Directions for this task: Wherever "rewrite" turns up in the entries, copy out the line that holds it.

= Beginning of Section =

(** [C23] Preferences are what their sources left: after any sequence of writes of a preference, the profile of the user holds under its key
    exactly the value, source and version of the abstract preference, which ignores values that are not new and writes of a
    source with a lower priority than the one remembered, and counts the others; the priority of the remembered source never
    decreases, and neither other preferences nor profiles of other users change. *)
Theorem preferences_refine tenant user key l m s :
  holds (get_user_memory_profile tenant user s) key m ->
  exists s', prefer_all tenant user key l s = (Ok tt, s') /\
    holds (get_user_memory_profile tenant user s') key (foldl remember m l) /\
    (forall v source n v' source' n', m = Some (v, source, n) -> foldl remember m l = Some (v', source', n') ->
       (priority_in priorities source <= priority_in priorities source' /\ n <= n')%Z) /\
    (forall k, k <> key -> dict_getv k (entries_of (get_user_memory_profile tenant user s')) = dict_getv k (entries_of (get_user_memory_profile tenant user s))) /\
    (forall t, t <> (tenant, user) -> mm_profiles s' !! t = mm_profiles s !! t).
Proof.
  revert m s. induction l as [|[source value] l IH]; intros m s Hm; cbn [prefer_all foldl].
  { exists s. split_and!; [done | done | | done | done]. intros. simplify_eq. lia. }
  destruct (upsert_remembers tenant user key value source m s Hm) as (u & s1 & Hu & Hh & Hk & Ht). rewrite (mbind_run _ _ _ _ _ Hu).
  destruct (IH _ s1 Hh) as (s' & Hr & Hh' & Hmono & Hk' & Ht'). exists s'. split_and!; [done | done | | |].
  - intros v src n v' src' n' Em Ef. assert (1 <= n)%Z by (destruct Hm as (_ & _ & Hn); subst m; exact Hn).
    destruct (remember_monotone m (source, value) v src n Em ltac:(done)) as (v1 & s1' & n1 & E1 & Hp & Hn1).
    destruct (Hmono _ _ _ _ _ _ E1 Ef). lia.
  - intros k Hne. by rewrite Hk', Hk.
  - intros t Hne. by rewrite Ht', Ht.
Qed.
End history.
End preferences.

= End of Section =

Your response:
  destruct (upsert_remembers tenant user key value source m s Hm) as (u & s1 & Hu & Hh & Hk & Ht). rewrite (mbind_run _ _ _ _ _ Hu).
  - intros k Hne. by rewrite Hk', Hk.
  - intros t Hne. by rewrite Ht', Ht.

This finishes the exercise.